Nursing notes are written clinical records created by registered nurses (RNs), licensed practical nurses (LPNs), and other nursing staff during patient care. They document:
- Patient assessment findings — what you observed and measured
- Nursing interventions — what you did for the patient
- Patient responses — how the patient responded to care
- Clinical reasoning — the rationale behind your decisions
- Care coordination — communication with physicians and other providers
Nursing notes serve multiple critical functions: they communicate status to the incoming shift, provide legal documentation of care delivered, support billing and reimbursement, and create a medical-legal record that may be scrutinized years after the care was provided.
Types of Nursing Notes
Shift Assessment Notes
The most common type — a systematic, head-to-toe documentation of the patient's condition at the start of or during a nursing shift. Includes all body system findings, vital signs, and functional status.
Progress Notes
Mid-shift or event-triggered documentation of significant changes, new symptoms, or responses to interventions. Used when a condition changes or a notable event occurs between scheduled assessments.
Admission Notes
Comprehensive documentation completed when a patient is admitted. Includes medical and social history, baseline assessment, allergies, current medications, and initial nursing care plan.
Incident / Event Notes
Objective documentation of adverse events — falls, medication errors, unexpected deterioration, or any significant unplanned occurrence. Factual and non-interpretive in tone.

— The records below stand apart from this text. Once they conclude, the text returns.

(* ===== verification/Nonblocking.v ===== *)
(** * A library that performs its own reads and writes

    (src/doc_searcher/data/input/html/boost_asio/example/nonblocking/
    third_party_lib.cpp.) A third party library echoes on a non-blocking socket; the
    glue asks it what it wants, waits for the socket to be ready, and lets it read or
    write. *)

From S2P Require Import Prelude CxxString Asio.
Import Asio.

Module Nonblocking.

(** ** third_party_lib::session *)
Inductive state := reading | writing.

#[export] Instance state_eq_dec : EqDecision state.
Proof. solve_decision. Defined.

(** [data_.size()] *)
Definition data_size : nat := 128.

Record session := mkSession {
  state_ : state;
  data_ : bytes;          (* what the last read has put into the array *)
  write_buffer_ : bytes;  (* the part of it that is still to be written *)
}.

Definition session_new : session := mkSession reading [] [].

Definition want_read (s : session) : bool := bool_decide (state_ s = reading).
Definition want_write (s : session) : bool := bool_decide (state_ s = writing).

(** [do_read], when [read_some] has given [data] and [ec]. *)
Definition do_read (s : session) (ec : error_code) (data : bytes) : session :=
  if (0 <? length data)%nat then mkSession writing data data else s.

(** [do_write], when [write_some] has written [len] bytes. *)
Definition do_write (s : session) (ec : error_code) (len : nat) : session :=
  if (0 <? len)%nat then
    let rest := drop len (write_buffer_ s) in
    mkSession (if (0 <? length rest)%nat then writing else reading) (data_ s) rest
  else s.

(** ** connection *)

(** [got] and [sent] are what was read from and written to the socket; the program
    does not keep them. [reads] and [writes] are the waits that are outstanding. *)
Record connection := mkConn {
  is_open : bool;
  session_impl_ : session;
  read_in_progress_ : bool;
  write_in_progress_ : bool;
  reads : nat;
  writes : nat;
  got : bytes;
  sent : bytes;
}.

Definition connection_new : connection := mkConn true session_new false false 0 0 [] [].

(** [start_operations] *)
Definition start_reading (c : connection) : connection :=
  if want_read (session_impl_ c) && negb (read_in_progress_ c) then
    mkConn (is_open c) (session_impl_ c) true (write_in_progress_ c) (S (reads c)) (writes c) (got c) (sent c)
  else c.
Definition start_writing (c : connection) : connection :=
  if want_write (session_impl_ c) && negb (write_in_progress_ c) then
    mkConn (is_open c) (session_impl_ c) (read_in_progress_ c) true (reads c) (S (writes c)) (got c) (sent c)
  else c.
Definition start_operations (c : connection) : connection := start_writing (start_reading c).

Definition start (c : connection) : connection := start_operations c.

Definition close (c : connection) : connection :=
  mkConn false (session_impl_ c) (read_in_progress_ c) (write_in_progress_ c) (reads c) (writes c) (got c) (sent c).

(** The end of both handlers. *)
Definition go_on (c : connection) (ec : error_code) : connection :=
  if negb (failed ec) || bool_decide (ec = would_block) then start_operations c else close c.

(** [handle_read]: the wait has ended with [ec]; if the library is told to read,
    [io] is what [read_some] does. *)
Definition handle_read (c : connection) (ec : error_code) (io : error_code * bytes) : connection :=
  let c := mkConn (is_open c) (session_impl_ c) false (write_in_progress_ c) (pred (reads c)) (writes c) (got c) (sent c) in
  if failed ec then go_on c ec
  else
    let '(ec, data) := io in
    go_on (mkConn (is_open c) (do_read (session_impl_ c) ec data) (read_in_progress_ c) (write_in_progress_ c)
             (reads c) (writes c) (got c ++ data) (sent c)) ec.

(** [handle_write], [io] being what [write_some] does. *)
Definition handle_write (c : connection) (ec : error_code) (io : error_code * nat) : connection :=
  let c := mkConn (is_open c) (session_impl_ c) (read_in_progress_ c) false (reads c) (pred (writes c)) (got c) (sent c) in
  if failed ec then go_on c ec
  else
    let '(ec, len) := io in
    go_on (mkConn (is_open c) (do_write (session_impl_ c) ec len) (read_in_progress_ c) (write_in_progress_ c)
             (reads c) (writes c) (got c) (sent c ++ take len (write_buffer_ (session_impl_ c)))) ec.

(** What [read_some] and [write_some] do on a non-blocking socket: they transfer a
    byte at least, or fail and transfer none. *)
Definition read_result (io : error_code * bytes) : Prop :=
  io.1 = success ∧ 0 < length io.2 ≤ data_size ∨ failed io.1 = true ∧ io.2 = [].
Definition write_result (c : connection) (io : error_code * nat) : Prop :=
  io.1 = success ∧ 0 < io.2 ≤ length (write_buffer_ (session_impl_ c)) ∨ failed io.1 = true ∧ io.2 = 0.

(** ** server *)

(** The connections that are alive, the one that is being accepted, and the number
    of the next. *)
Record server := mkServer {
  conns : gmap nat connection;
  accepting : nat;
}.

(** [start_accept]: [connection::create]. *)
Definition start_accept (v : server) : server := mkServer (conns v) (S (accepting v)).

(** [handle_accept]: the connection that was being accepted is started; if the
    operation failed nothing refers to it any more. *)
Definition handle_accept (v : server) (error : error_code) : server :=
  let v := if failed error then v
           else mkServer (<[accepting v := start connection_new]> (conns v)) (accepting v) in
  start_accept v.

Definition server_new : server := start_accept (mkServer ∅ 0).

(** A connection without outstanding waits is destroyed with its last handler. *)
Definition put (v : server) (i : nat) (c : connection) : server :=
  mkServer (if (reads c + writes c =? 0)%nat then delete i (conns v) else <[i := c]> (conns v)) (accepting v).

Inductive step : server → server → Prop :=
  | step_accept v error : step v (handle_accept v error)
  | step_read v i c ec io :
      conns v !! i = Some c → 0 < reads c → read_result io → step v (put v i (handle_read c ec io))
  | step_write v i c ec io :
      conns v !! i = Some c → 0 < writes c → write_result c io → step v (put v i (handle_write c ec io)).

Definition reachable : server → Prop := rtc step server_new.

(** ** The invariant of a connection *)
Record conn_ok (c : connection) : Prop := {
  ok_open : is_open c = true;
  ok_reads : read_in_progress_ c = bool_decide (state_ (session_impl_ c) = reading) ∧
             reads c = (if read_in_progress_ c then 1 else 0);
  ok_writes : write_in_progress_ c = bool_decide (state_ (session_impl_ c) = writing) ∧
              writes c = (if write_in_progress_ c then 1 else 0);
  ok_buffer : (state_ (session_impl_ c) = writing ↔ write_buffer_ (session_impl_ c) ≠ []) ∧
              length (write_buffer_ (session_impl_ c)) ≤ data_size;
  ok_echo : got c = sent c ++ write_buffer_ (session_impl_ c);
}.

(** Once its operations have been started, a connection that has none outstanding is
    as it should be. *)
Lemma start_operations_ok c :
  is_open c = true → read_in_progress_ c = false → write_in_progress_ c = false → reads c = 0 → writes c = 0 →
  (state_ (session_impl_ c) = writing ↔ write_buffer_ (session_impl_ c) ≠ []) →
  length (write_buffer_ (session_impl_ c)) ≤ data_size →
  got c = sent c ++ write_buffer_ (session_impl_ c) →
  conn_ok (start_operations c).
Proof.
  destruct c as [o [st d wb] rp wp r w g t]. cbn. intros -> -> -> -> -> Hst Hlen Hg.
  unfold start_operations, start_reading, start_writing, want_read, want_write. cbn.
  destruct st; cbn; split; cbn; by try split.
Qed.

Lemma connection_start_ok : conn_ok (start connection_new).
Proof. apply start_operations_ok; cbn; try done. unfold data_size. lia. Qed.

(** An error that ends the connection, and the error a handler ends with: that of the
    wait, or else that of the library's own operation. *)
Definition fatal (ec : error_code) : bool := failed ec && negb (bool_decide (ec = would_block)).
Definition ends_with {A} (ec : error_code) (io : error_code * A) : error_code :=
  if failed ec then ec else io.1.

(** After a handler that ended with [ec]: the connection is closed and nothing is
    outstanding if the error is fatal, and otherwise it goes on. *)
Definition after (ec : error_code) (c : connection) : Prop :=
  if fatal ec then is_open c = false ∧ reads c + writes c = 0 ∧ sent c `prefix_of` got c else conn_ok c.

Lemma handle_read_ok c ec io :
  conn_ok c → 0 < reads c → read_result io → after (ends_with ec io) (handle_read c ec io).
Proof.
  destruct c as [o [st d wb] rp wp r w g t]. intros [Ho [Hr1 Hr2] [Hw1 Hw2] [Hb Hl] He] Hpos Hio. cbn in *.
  destruct st; vm_compute in Hr1, Hw1; cbn in *; subst; [|lia]. destruct wb as [|b wb]; [|by pose proof (proj2 Hb ltac:(done))].
  rewrite app_nil_r in *. unfold handle_read, ends_with, after, fatal. cbn. destruct (failed ec) eqn:Ef.
  - unfold go_on. rewrite Ef. cbn. case_bool_decide; cbn; [|by split_and!].
    apply start_operations_ok; cbn; try done; by rewrite app_nil_r.
  - destruct io as [ec' data]. destruct Hio as [[Hec Hd]|[Hec Hd]]; cbn in Hec, Hd |- *; subst.
    + unfold go_on. change (failed success) with false. cbn [andb negb orb]. unfold do_read.
      assert ((0 <? length data)%nat = true) as -> by (apply Nat.ltb_lt; lia).
      apply start_operations_ok; cbn; try done; [|lia].
      split; [intros _ ->; cbn in Hd; lia|done].
    + unfold go_on. rewrite Hec. cbn. rewrite app_nil_r. case_bool_decide; cbn; [|by split_and!].
      apply start_operations_ok; cbn; try done; by rewrite app_nil_r.
Qed.

Lemma handle_write_ok c ec io :
  conn_ok c → 0 < writes c → write_result c io → after (ends_with ec io) (handle_write c ec io).
Proof.
  destruct c as [o [st d wb] rp wp r w g t]. intros [Ho [Hr1 Hr2] [Hw1 Hw2] [Hb Hl] He] Hpos Hio. cbn in *.
  destruct st; vm_compute in Hr1, Hw1; cbn in *; subst; [lia|].
  unfold handle_write, ends_with, after, fatal. cbn. destruct (failed ec) eqn:Ef.
  - unfold go_on. rewrite Ef. cbn. case_bool_decide; cbn; [by apply start_operations_ok|].
    split_and!; [done..|by apply prefix_app_r].
  - destruct io as [ec' len]. destruct Hio as [[Hec Hd]|[Hec Hd]]; cbn in Hec, Hd |- *; subst.
    + unfold go_on. change (failed success) with false. cbn [andb negb orb]. unfold do_write.
      assert ((0 <? len)%nat = true) as -> by (apply Nat.ltb_lt; lia). cbn.
      apply start_operations_ok; cbn; try done.
      * destruct (drop len wb) as [|b l]; cbn; naive_solver.
      * rewrite length_drop. lia.
      * by rewrite <-app_assoc, take_drop.
    + unfold go_on. rewrite Hec. cbn. rewrite app_nil_r. case_bool_decide; cbn; [by apply start_operations_ok|].
      split_and!; [done..|by apply prefix_app_r].
Qed.

Definition inv (v : server) : Prop :=
  ∀ i c, conns v !! i = Some c → i < accepting v ∧ conn_ok c.

(** A connection that was closed is destroyed with its last handler; one that goes on
    stays. *)
Lemma put_after v i ec c' :
  after ec c' → conns (put v i c') !! i = if fatal ec then None else Some c'.
Proof.
  unfold after, put. cbn. destruct (fatal ec).
  - intros (_ & -> & _). cbn. apply lookup_delete_eq.
  - intros [_ [Hr1 Hr2] [Hw1 Hw2] _ _].
    assert (reads c' + writes c' ≠ 0) as Hne.
    { rewrite Hr2, Hw2, Hr1, Hw1. by destruct (state_ (session_impl_ c')). }
    apply Nat.eqb_neq in Hne. rewrite Hne. apply lookup_insert_eq.
Qed.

Transfer and Discharge Notes
Captures the patient's status at the time of transfer to another unit or care setting, or at discharge — including condition at discharge, education provided, and follow-up plan.
The SOAP Format for Nursing Notes
The SOAP format (Subjective, Objective, Assessment, Plan) is widely used for organizing nursing notes, particularly for encounter-based documentation in outpatient, home health, and skilled nursing settings. Many hospitals also use SOAP format for nursing progress notes.
Subjective (S) — What the Patient Reports
The subjective section captures the patient's own words and self-reported symptoms:
- Chief complaint or reason for current encounter
- Pain rating and description (location, quality, intensity 0-10)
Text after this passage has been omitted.